What is being asked
The expected output is a copy of every line in the records with the string "gmap".

(Material for this task Opens)

(** * OFC messaging gateway: campaign dispatcher, webhook receiver and relay

    A shallow embedding of
    - [OfficialWhatsAppManager] (the gateway client: session cache,
      [getStatus], [apiRequest], [sendText], [sendMedia]);
    - [sendWebhook] / [sendWebhookWithRetry] (the webhook relay);
    - [processCampaign] and the campaign routes (create, start, control);
    - the [POST /webhook] receiver.

    JavaScript runs one continuation at a time: the code between two
    [await]s is atomic.  Asynchronous functions are therefore modelled as
    tasks with a program counter naming the [await] they are suspended at,
    and a step resumes one task up to its next [await]. *)

From stdpp Require Import gmap strings list fin_maps pretty.
From Stdlib Require Import ZArith Lia.

Local Open Scope string_scope.

(** ** JavaScript helpers *)

(** A value caught by [catch (error)]: an [Error] instance carrying its
    [message], or anything else. *)
Inductive Thrown :=
  | ErrorObj (message : string)
  | NotAnError.

(** Truthiness of a possibly-undefined string: [undefined], [null] and the
    empty string are falsy. *)
Definition truthy (s : option string) : bool :=
  match s with
  | Some s => negb (String.eqb s "")
  | None => false
  end.

(** [a || b] on possibly-undefined strings, [b] being a string. *)
Definition or_else (a : option string) (b : string) : string :=
  match a with
  | Some s => if String.eqb s "" then b else s
  | None => b
  end.

Definition lower_ascii (c : Ascii.ascii) : Ascii.ascii :=
  let n := Ascii.nat_of_ascii c in
  if (65 <=? n)%nat && (n <=? 90)%nat then Ascii.ascii_of_nat (n + 32) else c.

Fixpoint toLowerCase (s : string) : string :=
  match s with
  | EmptyString => EmptyString
  | String c r => String (lower_ascii c) (toLowerCase r)
  end.

Fixpoint endsWith_from (s suffix : string) : bool :=
  if String.eqb s suffix then true
  else match s with
       | EmptyString => false
       | String _ r => endsWith_from r suffix
       end.

Definition endsWith (s suffix : string) : bool := endsWith_from s suffix.

(** ** The gateway client *)

Module Gateway.

Record OfficialInstanceSession := {
  phoneNumberId : string;
  accessToken : string;
  businessAccountId : string }.

(** The declared return type of [getStatus]:
    ["disconnected" | "connecting" | "connected" | "qr" | "not_found"]. *)
Inductive ConnectionStatus :=
  | disconnected | connecting | connected | qr | not_found.

#[global] Instance ConnectionStatus_eq_dec : EqDecision ConnectionStatus.
Proof. solve_decision. Defined.

(** The columns of the Instance table read by [getSession] and by the
    campaign routes. *)
Record InstanceRow := {
  waNumber : option string;
  waPhoneNumberId : option string;
  waAccessToken : option string;
  waBusinessAccountId : option string }.

Abbreviation Sessions := (gmap string OfficialInstanceSession).
Abbreviation Instances := (gmap string InstanceRow).

Definition notConfigured (instanceId : string) : Thrown :=
  ErrorObj ("Instance " +:+ instanceId +:+
    " is not configured efficiently. Missing Phone Number ID or Access Token.").

(** [getSession]: the cached session, else the credentials of the
    instance row, which are cached on the way. *)
Definition getSession (sessions : Sessions) (instances : Instances)
    (instanceId : string) : Sessions * (Thrown + OfficialInstanceSession) :=
  match sessions !! instanceId with
  | Some s => (sessions, inr s)
  | None =>
    match instances !! instanceId with
    | None => (sessions, inl (notConfigured instanceId))
    | Some row =>
      if truthy (waPhoneNumberId row) && truthy (waAccessToken row) then
        let session := {|
          phoneNumberId := or_else (waPhoneNumberId row) "";
          accessToken := or_else (waAccessToken row) "";
          businessAccountId := or_else (waBusinessAccountId row) "" |} in
        (<[instanceId := session]> sessions, inr session)
      else (sessions, inl (notConfigured instanceId))
    end
  end.

Definition getStatus (sessions : Sessions) (instanceId : string) : ConnectionStatus :=
  if decide (is_Some (sessions !! instanceId)) then connected else disconnected.

(** [disconnect] as far as the session cache goes. *)
Definition disconnect (sessions : Sessions) (instanceId : string) : Sessions :=
  delete instanceId sessions.

(** The body of a provider response: not JSON at all ([response.json()]
    rejects with a SyntaxError), or JSON whose [error?.message] is read. *)
Inductive ResponseBody :=
  | NotJson (syntaxError : string)
  | Json (error_message : option string).

Record Response := {
  ok : bool;
  statusText : string;
  body : ResponseBody }.

(** What [fetch] does with a request: rejects (network failure) or
    resolves with a response. *)
Inductive FetchResult :=
  | FetchRejects (e : Thrown)
  | FetchResolves (r : Response).

(** The JSON body of a [POST {phoneNumberId}/messages] request. *)
Record SendBody := {
  to : string;
  type : string;
  text_body : option string;
  media_link : option string;
  media_caption : option string }.

Record Request := {
  url : string;
  method : string;
  authorization : string;
  payload : SendBody }.

(** The outcome of a gateway call: the session cache afterwards, the
    request handed to [fetch] (if the call got that far) and the value
    the promise settles with ([inl]: rejected). *)
Record Call := {
  sessions_after : Sessions;
  issued : option Request;
  settled : Thrown + unit }.

Definition apiRequest (sessions : Sessions) (instances : Instances)
    (instanceId method endpoint : string) (payload : SendBody)
    (net : FetchResult) : Call :=
  match getSession sessions instances instanceId with
  | (sessions', inl e) =>
      {| sessions_after := sessions'; issued := None; settled := inl e |}
  | (sessions', inr session) =>
    let req := {|
      url := "https://graph.facebook.com/v19.0/" +:+ endpoint;
      method := method;
      authorization := "Bearer " +:+ accessToken session;
      payload := payload |} in
    let result :=
      match net with
      | FetchRejects e => inl e
      | FetchResolves r =>
        match body r with
        | NotJson msg => inl (ErrorObj msg)
        | Json error_message =>
          if ok r then inr tt
          else inl (ErrorObj (or_else error_message
                                ("API Request Failed: " +:+ statusText r)))
        end
      end in
    {| sessions_after := sessions'; issued := Some req; settled := result |}
  end.

Definition sendText (sessions : Sessions) (instances : Instances)
    (instanceId to text : string) (net : FetchResult) : Call :=
  match getSession sessions instances instanceId with
  | (sessions', inl e) =>
      {| sessions_after := sessions'; issued := None; settled := inl e |}
  | (sessions', inr session) =>
      apiRequest sessions' instances instanceId "POST"
        (phoneNumberId session +:+ "/messages")
        {| to := to; type := "text"; text_body := Some text;
           media_link := None; media_caption := None |} net
  end.

(** The media type [sendMedia] picks when [options.type] is absent. *)
Definition mediaTypeOf (mediaUrl : string) : string :=
  let lowerUrl := toLowerCase mediaUrl in
  if endsWith lowerUrl ".mp4" then "video"
  else if endsWith lowerUrl ".mp3" || endsWith lowerUrl ".ogg" then "audio"
  else if endsWith lowerUrl ".pdf" || endsWith lowerUrl ".doc"
          || endsWith lowerUrl ".docx" then "document"
  else if endsWith lowerUrl ".webp" then "sticker"
  else "image".

(** [sendMedia] as the dispatcher calls it: [options = { caption }]. *)
Definition sendMedia (sessions : Sessions) (instances : Instances)
    (instanceId to mediaUrl : string) (caption : option string)
    (net : FetchResult) : Call :=
  match getSession sessions instances instanceId with
  | (sessions', inl e) =>
      {| sessions_after := sessions'; issued := None; settled := inl e |}
  | (sessions', inr session) =>
    let type := mediaTypeOf mediaUrl in
    let caption' :=
      if truthy caption && negb (String.eqb type "audio")
         && negb (String.eqb type "sticker")
      then caption else None in
    apiRequest sessions' instances instanceId "POST"
      (phoneNumberId session +:+ "/messages")
      {| to := to; type := type; text_body := None;
         media_link := Some mediaUrl; media_caption := caption' |} net
  end.

End Gateway.

(** ** The webhook relay *)

Module Relay.

(** What one [fetch] to a destination does: it resolves with an HTTP
    status, rejects (network failure), or is aborted by the
    [env.webhookTimeout] timer. *)
Inductive Delivery :=
  | Responded (status : Z)
  | NetworkError
  | TimedOut.

(** [response.ok]: the status is in the range 200-299. *)
Definition response_ok (status : Z) : bool :=
  (200 <=? status)%Z && (status <=? 299)%Z.

Definition sendWebhook (d : Delivery) : bool :=
  match d with
  | Responded status => response_ok status
  | NetworkError => false
  | TimedOut => false
  end.

(** What [sendWebhookWithRetry] does, in order: a call of [sendWebhook]
    (numbered by [attempt]) or a [setTimeout] of so many milliseconds. *)
Inductive Action :=
  | Attempt (attempt : Z)
  | Sleep (ms : Z).

#[global] Instance Action_eq_dec : EqDecision Action.
Proof. solve_decision. Defined.

(** The [for] loop from [attempt] on; [net k] is what the network does
    with the [k]-th attempt. [fuel] bounds the iterations left. *)
Fixpoint retry_from (fuel : nat) (webhookRetryAttempts : Z)
    (net : Z → Delivery) (attempt : Z) : list Action :=
  match fuel with
  | O => []
  | S fuel' =>
    if (attempt <=? webhookRetryAttempts)%Z then
      Attempt attempt ::
      (if sendWebhook (net attempt) then []
       else
         (if (attempt <? webhookRetryAttempts)%Z
          then [Sleep (1000 * 2 ^ (attempt - 1))%Z] else [])
         ++ retry_from fuel' webhookRetryAttempts net (attempt + 1)%Z)
    else []
  end.

(** [attempt] runs from 1 to [env.webhookRetryAttempts], so that many
    iterations are all the loop can make. *)
Definition sendWebhookWithRetry (webhookRetryAttempts : Z)
    (net : Z → Delivery) : list Action :=
  retry_from (Z.to_nat webhookRetryAttempts) webhookRetryAttempts net 1%Z.

(** The trace of [n] failed attempts starting at [attempt], each followed
    by its back-off. *)
Fixpoint failed_prefix (n : nat) (attempt : Z) : list Action :=
  match n with
  | O => []
  | S n' => Attempt attempt :: Sleep (1000 * 2 ^ (attempt - 1))%Z
            :: failed_prefix n' (attempt + 1)%Z
  end.

End Relay.

(** ** The durable store: campaigns and messages *)

Module CampaignStatus.
Inductive t := PENDING | RUNNING | PAUSED | COMPLETED | CANCELLED.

(Material for this task Closes)

Result of this exercise
From stdpp Require Import gmap strings list fin_maps pretty.
Abbreviation Sessions := (gmap string OfficialInstanceSession).
Abbreviation Instances := (gmap string InstanceRow).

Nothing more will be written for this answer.